I like how you put this Elicia: “hold space to exist mindfully and creatively in a state of play.”
Learning to play again as an adult is such a gift. I ended up having a counselling practicum placement this past year working with children and adolescents ages 6-18. At first, I was focused on accomplishing something in the counselling sessions. I soon realized I needed to slowdown and take time to embrace play. It has been an amazing experience, both counselling experience and personally.
That’s great to hear that you have been able to make this transition Tonia!
Wow! I could really benefit from more play in my life. I feel I am more driven to accomplish and be productive in my very busy day to day. I do very much love to see kids at play, and enjoy watching /observing what comes from nature in a still moment, so would love to be doing more of this!
We explore this later on in the focus training so you will hopefully get to experience some play soon!

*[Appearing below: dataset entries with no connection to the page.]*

(** X17: [drawOcrRects] and [finalizeCreation] do not read the stored
    sequence: storing a delivery before or after either of them gives the
    same canvas. *)
Theorem storeOcrResults_commutes_with_drawing :
  forall (c : Canvas) (stored rects : option (list OcrRect))
         (new_elems : option (list SvgElement)) (name : option string),
    final (drawOcrRects rects (final (storeOcrResults stored c)))
      = final (storeOcrResults stored (final (drawOcrRects rects c))) /\
    final (finalizeCreation new_elems name (final (storeOcrResults stored c)))
      = final (storeOcrResults stored (final (finalizeCreation new_elems name c))).
Proof.
  intros c stored rects new_elems name. split.
  - rewrite !drawOcrRects_after. simpl.
    destruct (default [] rects); reflexivity.
  - destruct (finalizeCreation_final new_elems name c)
      as [H | (elems & -> & Hne & H)]; rewrite H.
    + destruct (finalizeCreation_final new_elems name
                  (final (storeOcrResults stored c)))
        as [H' | (elems & -> & Hne & H')]; rewrite H'; [reflexivity|].
      rewrite (finalizeCreation_run _ _ _ Hne) in H. unfold finalized in H.
      apply (f_equal (fun p => length (events p.2))) in H. simpl in H.
      rewrite length_app in H. simpl in H. lia.
    + rewrite (finalizeCreation_run _ _ _ Hne). reflexivity.
Qed.
(** The steps of [scrapeSellerData] after the browser is set up, on the
    record the class starts with; a step that throws ends the run. *)
Definition scrapeSellerData (completionOrder : list FeedbackRow) (site : Site)
  : SellerStats * JS.completion unit :=
  let sellerStats := getSoldItems (soldItemsText site) initialSellerStats in
  let sellerStats := getCheapItemsPercentage parseFloat (itemPriceElements site) sellerStats in
  match browseItemDetails (itemLinks site) sellerStats with
  | (sellerStats, JS.Throw_TypeError) => (sellerStats, JS.Throw_TypeError)
  | (sellerStats, JS.Normal _) =>
      match browseSellerFeedback completionOrder (feedbackPage site) sellerStats with
      | (sellerStats, JS.Throw_TypeError) => (sellerStats, JS.Throw_TypeError)
      | (sellerStats, JS.Normal _) =>
          (getAccountAge (creationDate site) sellerStats, JS.Normal tt)
      end
  end.

End Scraper.

(** ** Further notions used to state properties *)

(** The price a task compares with the criteria. *)
Definition parsedPrice (parseFloat : string -> number) (priceText : option string) : number :=
  match priceText with
  | Some text => parseFloat (slice1 text)
  | None => NaN
  end.

(** All flags, in the order of the keys of the record. *)
Definition allFlags : list SellerFlag :=
  [ LowActiveItems; LowSoldItems; HighCheapItems; LowImages; ShortDescriptions;
    LowReturns; LowReturnPayment; LowFreePostage; LowFeedbackCount; PoorFeedback;
    HighDuplicateFeedback; NewAccount ].

(** The item pages among the links that load. *)
Definition loadedPages (itemLinks : list ItemLink) : list ItemPage :=
  omap (fun linkTag => match linkTag with
                       | LinkLoads itemPage => Some itemPage
                       | LinkFails => None
                       end) itemLinks.

(** The totals kept by [browseItemDetails] are finite and ordered as
    counts are: free postage within postage, seller-paid returns within
    returns, returns within the [n] items seen; the sum of description
    lengths may have become [NaN]. *)
Definition itemTotalsBounded (t : ItemTotals) (n : nat) : Prop :=
  exists i a f r p : Q,
    totalImageCount t = Fin i /\
    allowPostageCount t = Fin a /\
    freePostageCount t = Fin f /\
    acceptReturnsCount t = Fin r /\
    sellerPaysReturnPostageCount t = Fin p /\
    (0 <= i)%Q /\ (0 <= f)%Q /\ (f <= a)%Q /\ (0 <= p)%Q /\ (p <= r)%Q /\
    (r <= inject_Z (Z.of_nat n))%Q /\
    (totalDescriptionLength t = NaN \/
     exists d : Q, totalDescriptionLength t = Fin d /\ (0 <= d)%Q).

(** Every positive factor of the record is at its ceiling or above and
    every negative factor at zero or below. *)
Definition atBest (s : SellerStats) : Prop :=
  forall key value,
    (key, value) ∈ statsEntries s ->
    if JS.gt (weight (factorValues key)) (Fin 0)
    then JS.le (max (factorValues key)) (entryNumber key value) = true
    else JS.le (entryNumber key value) (Fin 0) = true.

(** Every positive factor of the record is at zero or below, and no
    negative factor is [NaN]. *)
Definition nothingPositive (s : SellerStats) : Prop :=
  forall key value,
    (key, value) ∈ statsEntries s ->
    if JS.gt (weight (factorValues key)) (Fin 0)
    then JS.le (entryNumber key value) (Fin 0) = true
    else JS.isNaN (entryNumber key value) = false.

(** The record of a seller about whom nothing good is known, with half
    of the feedback duplicated. *)
Definition sellerWithNothing : SellerStats :=
  set_duplicateFeedbackPercentage (Fin 50)
    (set_timeSinceCreation (daysOnly (Fin 0)) initialSellerStats).

(** A finite number that is not negative. *)
Definition finiteNonNegative (x : number) : Prop :=
  exists q : Q, x = Fin q /\ (0 <= q)%Q.

(** A finite number between 0 and 100. *)
Definition finitePercentage (x : number) : Prop :=
  exists q : Q, x = Fin q /\ (0 <= q)%Q /\ (q <= 100)%Q.

(** The number a record holds for a key: the field of that name, for
    [timeSinceCreation] its [days], nothing when that key is absent. *)
Definition recordNumber (s : SellerStats) (key : StatKey) : option number :=
  match key with
  | K_activeItems => Some (activeItems s)
  | K_soldItems => Some (soldItems s)
  | K_cheapItemsPercentage => Some (cheapItemsPercentage s)
  | K_averageImageCount => Some (averageImageCount s)
  | K_averageDescriptionLength => Some (averageDescriptionLength s)
  | K_acceptReturnsPercentage => Some (acceptReturnsPercentage s)
  | K_sellerPaysReturnsPercentage => Some (sellerPaysReturnsPercentage s)
  | K_freePostagePercentage => Some (freePostagePercentage s)
  | K_feedbackCount => Some (feedbackCount s)
  | K_positiveFeedbackPercentage => Some (positiveFeedbackPercentage s)
  | K_duplicateFeedbackPercentage => Some (duplicateFeedbackPercentage s)
  | K_timeSinceCreation => days <$> timeSinceCreation s
  end.

(** * Properties *)

(** ** Numbers *)

Section NumberFacts.

Local Open Scope Q_scope.

Lemma Qlt_bool_true (p q : Q) : JS.Qlt_bool p q = true <-> p < q.
Proof.
  unfold JS.Qlt_bool. rewrite negb_true_iff.
  split.
  - intros H. apply Qnot_le_lt. intros Hle.
    apply Qle_bool_iff in Hle. congruence.
  - intros H. destruct (Qle_bool q p) eqn:E; [|done].
    apply Qle_bool_iff in E. exfalso. exact (Qlt_not_le _ _ H E).
Qed.

Lemma Qlt_bool_false (p q : Q) : JS.Qlt_bool p q = false <-> q <= p.
Proof.
  unfold JS.Qlt_bool. rewrite negb_false_iff. apply Qle_bool_iff.
Qed.

(** A value that is not [NaN] is clamped to a finite value between
    the two finite bounds. *)
Lemma clamp_range (x : number) (lo hi : Q) :
  JS.isNaN x = false -> lo <= hi ->
  exists q, clamp x (Fin lo) (Fin hi) = Fin q /\ lo <= q <= hi.
Proof.
  intros Hx Hlh. unfold clamp.
  destruct x as [|[|]|p]; [done| | |]; cbn.
  - (* -Infinity *)
    destruct (JS.Qlt_bool hi lo) eqn:E.
    + apply Qlt_bool_true in E. exfalso. exact (Qlt_not_le _ _ E Hlh).
    + exists lo. split; [done|]. split; [apply Qle_refl | done].
  - (* +Infinity *)
    exists hi. split; [done|]. split; [done | apply Qle_refl].
  - destruct (JS.Qlt_bool p lo) eqn:E1; cbn.
    + destruct (JS.Qlt_bool hi lo) eqn:E2.
      * apply Qlt_bool_true in E2. exfalso. exact (Qlt_not_le _ _ E2 Hlh).
      * exists lo. split; [done|]. split; [apply Qle_refl | done].
    + apply Qlt_bool_false in E1.
      destruct (JS.Qlt_bool hi p) eqn:E2.
      * exists hi. split; [done|]. split; [done | apply Qle_refl].
      * apply Qlt_bool_false in E2. exists p. done.
Qed.

Lemma div_notNaN (x : number) (m : Q) :
  ~ m == 0 -> JS.isNaN x = false -> JS.isNaN (JS.div x (Fin m)) = false.
Proof.
  intros Hm Hx. destruct x as [| |p]; [done|done|]. cbn.
  destruct (Qeq_bool m 0) eqn:E; [|done].
  apply Qeq_bool_iff in E. done.
Qed.

Lemma mul_notNaN (x : number) (w : Q) :
  ~ w == 0 -> JS.isNaN x = false -> JS.isNaN (JS.mul x (Fin w)) = false.
Proof.
  intros Hw Hx. destruct x as [| |p]; [done| |done]. cbn.
  destruct (Qeq_bool w 0) eqn:E; [|done].
  apply Qeq_bool_iff in E. done.
Qed.

(** [<] and [==] exclude each other. *)
Lemma lt_eq_excl (x y : number) : JS.eq x y = true -> JS.lt x y = false.
Proof.
  destruct x as [|a|p], y as [|b|q]; cbn; try done.
  - destruct a, b; done.
  - intros H%Qeq_bool_iff. apply Qlt_bool_false. rewrite H. apply Qle_refl.
Qed.
Lemma main_without_data_witness :
  ∃ t,
    main sort_by_created_at nothing_collected =
    (t ++ [ Notice Warning NoCurrentData; Notice Warning NoForecast;
            Notice Warning NoHistorical ], inr tt) ∧
    Forall is_notice t.
Proof.
  apply (main_without_data sort_by_created_at sort_by_created_at_perm nothing_collected
           [ Notice Warning (CitiesNotLoaded DB_CURRENT "no such table: current");
             Notice Warning (CitiesNotLoaded DB_FORECAST "no such table: forecast");
             Notice Warning (CitiesNotLoaded DB_METEOSTAT "no such table: meteostat") ]
           fallback).
  - vm_compute. reflexivity.
  - simpl. lia.
  - exact I.
  - exact I.
  - exact I.
Defined.

(** ** Invariants of the historical summary *)















(** ** The time axes of the figures *)

#[global] Instance by_datetime_trans : Transitive by_datetime.
Proof. unfold by_datetime. intros a b c. lia. Qed.

#[global] Instance by_date_trans : Transitive by_date.
Proof. unfold by_date. intros a b c. lia. Qed.

Lemma forecast_axis_sorted (city : string) (forecast_df : list Forecast.row) :
  Sorted by_datetime forecast_df →
  StronglySorted Z.le
    (Forecast.datetime <$> filter (λ r, Forecast.city r = city) forecast_df).
Proof.
  intros Hs. eapply (StronglySorted_fmap _ by_datetime); [by intros x y|].
  apply StronglySorted_filter, Sorted_StronglySorted; [apply _ | done].
Qed.

Lemma historical_axis_sorted (city : string) (historical_df : list Meteostat.row) :
  Sorted by_date historical_df →
  StronglySorted Z.le
    (Meteostat.date <$> filter (λ r, Meteostat.city r = city) historical_df).
Proof.
  intros Hs. eapply (StronglySorted_fmap _ by_date); [by intros x y|].
  apply StronglySorted_filter, Sorted_StronglySorted; [apply _ | done].
Qed.
(** * Signed-integer molecule codecs of ccc (packages/core/src/molecule)

    A shallow embedding of the two revisions of [signed.ts] found in the
    repository, together with the pieces of the JavaScript runtime they
    call ([Number], [Uint8Array], [DataView]), and of [Codec.from] and the
    combinators [option] and [vector] they are handed to. *)

From Stdlib Require Import String ZArith List Bool Lia.
From Stdlib Require Import Strings.Byte.
From Stdlib Require Import DecimalString.
Import ListNotations.

Local Open Scope Z_scope.

(** ** Thrown values and the result of a call *)

(** What a call can throw.  [RangeError] is the runtime's own (a
    [DataView] access outside its buffer); [Error] is [new Error(msg)] as
    [fixedBytesFrom] throws it; [DecodeError] and [AtIndex] belong to the
    combinators: a size mismatch with the expected and the actual size, and
    a failure of the inner codec tagged with the index of the item. *)
Inductive Exn : Type :=
| RangeError
| Error (message : string)
| DecodeError (expected actual : Z)
| AtIndex (index : nat) (cause : Exn).

Inductive Result (A : Type) : Type :=
| Ok (value : A)
| Throw (e : Exn).

Arguments Ok {A} value.
Arguments Throw {A} e.

Definition bind {A B : Type} (r : Result A) (k : A -> Result B) : Result B :=
  match r with
  | Ok a => k a
  | Throw e => Throw e
  end.

Notation "'let!' x ':=' r 'in' k" := (bind r (fun x => k))
  (at level 10, x name, r at level 100, k at level 200).

(** ** Bytes *)

Definition Bytes : Type := list byte.

Definition Z_of_byte (b : byte) : Z := Z.of_N (Byte.to_N b).

(** The octet holding [z mod 256]. *)
Definition byte_of_Z (z : Z) : byte :=
  match Byte.of_N (Z.to_N (z mod 256)) with
  | Some b => b
  | None => x00
  end.

(** [new Uint8Array(n)]: [n] zero octets. *)
Definition Uint8Array_new (n : nat) : Bytes := repeat x00 n.

(** Unsigned value of octets, least significant first. *)
Fixpoint le_to_Z (bs : Bytes) : Z :=
  match bs with
  | [] => 0
  | b :: rest => Z_of_byte b + 256 * le_to_Z rest
  end.

(** The [n] low-order octets of [z], least significant first. *)
Fixpoint Z_to_le (n : nat) (z : Z) : Bytes :=
  match n with
  | O => []
  | S k => byte_of_Z z :: Z_to_le k (z / 256)
  end.

(** Reading of a [w]-bit pattern [u] (with [0 <= u < 2^w]) as two's
    complement. *)
Definition toSigned (w : Z) (u : Z) : Z :=
  if u <? 2 ^ (w - 1) then u else u - 2 ^ w.

(** The representable signed range of width [w]. *)
Definition in_range (w : Z) (n : Z) : Prop :=
  - 2 ^ (w - 1) <= n < 2 ^ (w - 1).

(** [n] reduced modulo [2^w] into the signed range. *)
Definition wrap (w : Z) (n : Z) : Z := toSigned w (n mod 2 ^ w).

(** [String(n)] on a non-negative integer: its decimal digits. *)
Definition String_of_nat (n : nat) : string :=
  NilEmpty.string_of_uint (Nat.to_uint n).

(** ** Uint8Array *)

(** A [Uint8Array] is a window on an [ArrayBuffer]: the octets of the
    array, with what the buffer holds before and after them.  An array
    made from its octets spans its buffer; a subarray, or an array cut
    from a pool, does not. *)
Module Uint8Array.

Record t : Type := make {
  before : Bytes;
  octets : Bytes;
  after : Bytes
}.

(** [a.buffer]: the whole [ArrayBuffer]. *)
Definition buffer (a : t) : Bytes := before a ++ octets a ++ after a.

(** [a.byteOffset] and [a.byteLength]. *)
Definition byteOffset (a : t) : nat := length (before a).
Definition byteLength (a : t) : nat := length (octets a).

(** The array that holds [bs] and spans its own buffer. *)
Definition fresh (bs : list byte) : t := make [] bs [].

End Uint8Array.

#[warnings="-uniform-inheritance"]
Coercion Uint8Array.fresh : list >-> Uint8Array.t.

(** ** Numbers *)

(** What [Number(x)] is for an [x] that denotes an integer: an
    integer-valued double, or an infinity. *)
Inductive number : Type :=
| Finite (value : Z)
| Infinity (negative : bool).

(** The double nearest to the non-negative integer [a], ties to even: [a]
    itself up to 53 bits, else its 53 leading bits rounded; nothing when
    the rounding reaches [2^1024]. *)
Definition roundToDouble (a : Z) : option Z :=
  let e := Z.log2 a - 52 in
  if e <=? 0 then Some a
  else
    let q := a / 2 ^ e in
    let r := a mod 2 ^ e in
    let half := 2 ^ (e - 1) in
    let q' :=
      if r <? half then q
      else if half <? r then q + 1
      else if Z.even q then q else q + 1 in
    let rounded := q' * 2 ^ e in
    if 2 ^ 1024 <=? rounded then None else Some rounded.

(** ** DataView *)

(** [new DataView(buffer)]: a view of a whole [ArrayBuffer], from its
    first octet on.  The view and the array it was taken from share the
    buffer, so a [set] is seen by the array: the setters return the buffer
    after the write. *)
Module DataView.

(** The integer a number is converted to before it is stored (ToInt8,
    ToInt16, ToInt32 before the reduction modulo [2^w]): an infinity
    counts as 0. *)
Definition integerOf (value : number) : Z :=
  match value with
  | Finite z => z
  | Infinity _ => 0
  end.

(** Octets in storage order for little-endian order [le]. *)
Definition order (littleEndian : bool) (le : Bytes) : Bytes :=
  if littleEndian then le else rev le.

(** GetViewValue for a signed integer of [size] octets: a [RangeError]
    when [byteOffset + size] exceeds the view. *)
Definition getInt (size : nat) (view : Bytes) (byteOffset : nat)
    (littleEndian : bool) : Result Z :=
  if (length view <? byteOffset + size)%nat then Throw RangeError
  else
    let raw := firstn size (skipn byteOffset view) in
    Ok (toSigned (8 * Z.of_nat size) (le_to_Z (order littleEndian raw))).

(** SetViewValue: the integer is reduced modulo [2^(8*size)] and stored;
    a [RangeError] only when the access is out of bounds. *)
Definition setInt (size : nat) (view : Bytes) (byteOffset : nat)
    (value : Z) (littleEndian : bool) : Result Bytes :=
  if (length view <? byteOffset + size)%nat then Throw RangeError
  else
    let raw := order littleEndian (Z_to_le size value) in
    Ok (firstn byteOffset view ++ raw ++ skipn (byteOffset + size) view).

Definition getInt8 (view : Bytes) (byteOffset : nat) : Result Z :=
  getInt 1 view byteOffset true.
Definition setInt8 (view : Bytes) (byteOffset : nat) (value : number)
    : Result Bytes :=
  setInt 1 view byteOffset (integerOf value) true.

Definition getInt16 := getInt 2.
Definition setInt16 (view : Bytes) (byteOffset : nat) (value : number)
    (littleEndian : bool) : Result Bytes :=
  setInt 2 view byteOffset (integerOf value) littleEndian.
Definition getInt32 := getInt 4.
Definition setInt32 (view : Bytes) (byteOffset : nat) (value : number)
    (littleEndian : bool) : Result Bytes :=
  setInt 4 view byteOffset (integerOf value) littleEndian.

(** The 64-bit accessors work on a bigint, an integer as it is. *)
Definition getBigInt64 := getInt 8.
Definition setBigInt64 := setInt 8.

End DataView.

(** ** Number-like inputs *)

(** A number-like is taken as the integer it denotes. *)
Definition NumLike : Type := Z.

(** [Number(numLike)] of the runtime: the double nearest to the integer,
    which is the integer itself up to [2^53] in magnitude (and for any
    integer that is a double), a neighbour beyond, an infinity from
    [2^1024] on. *)
Definition Number (numLike : NumLike) : number :=
  match roundToDouble (Z.abs numLike) with
  | Some a => Finite (Z.sgn numLike * a)
  | None => Infinity (numLike <? 0)
  end.

(** Modelled from the spec: [numFrom] lives in num/index.js, which is not
    among the sources.  Sections 4.2 and 6: the conversion of the input to
    an arbitrary-precision integer, done before anything else. *)
Definition numFrom (numLike : NumLike) : Z := numLike.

I think I need to print this article and keep it on my fridge as a reminder of the importance of play. I am always amazed at what lies within my children when I have the privilege of watching them play and express themselves.
And what is wonderful here is that when we watch children (or animals) play I find we get to receive some of the joy inherent in this ourselves too – without it taking anything away from them.
I am going to echo many of the proceeding comments here and say again how this article has brought awareness to the importance of bringing play back into my own life! But also welcoming more of the spontaneous silliness and laughter into client sessions and allowing both of us to acknowledge and enjoy them when they do!
I agree – sessions can be playful too!
I’m thankful for my Mum 🙂 for being so playful with us. I love playing with all ages! It was a good reminder for me to read about how play doesn’t include competitiveness .. so many important points are made in the story.
Really nice, Sue
I’m glad you liked it Judy – much more to come in the training! And it’s so lovely to see someone else using the UK spelling for Mum!
I remember playing for hours and hours in my sandpit as a child, creating endless world with my tiny animals (which obviously included horses!). This was sometimes on my own and sometimes with my brothers (who had their own sandpits either side) so we could all join up and play together.
The opportunity to escape to another place, and experience such fun and creativity was such a blessing. And I now enjoy watching my own children enjoying similar play, whether that’s rolling on the floor with our dog or creating Lego battles – the opportunities for play and the joy it brings are endless.
yes – sand can be such a wonderful medium to play in/ with. I’ve started adding sand tray options (forkids and adults) in my sessions and this can be very powerful.
I am currently in an EMDR training and have noticed that from being the “practice client”, I am naturally engaging in playfulness. True play, as outlined in this post, is such an important piece in healing. I can see how playfulness could support the EFW process.
We see the lacking of social skills more and more in society and the school playgrounds. Kids/students are not able to make connections with others because they cannot unlock their imaginations and just be. We not only see in this in younger kids but also older (grade 5, 6, and on) as well. We are needing to teach and explore with them.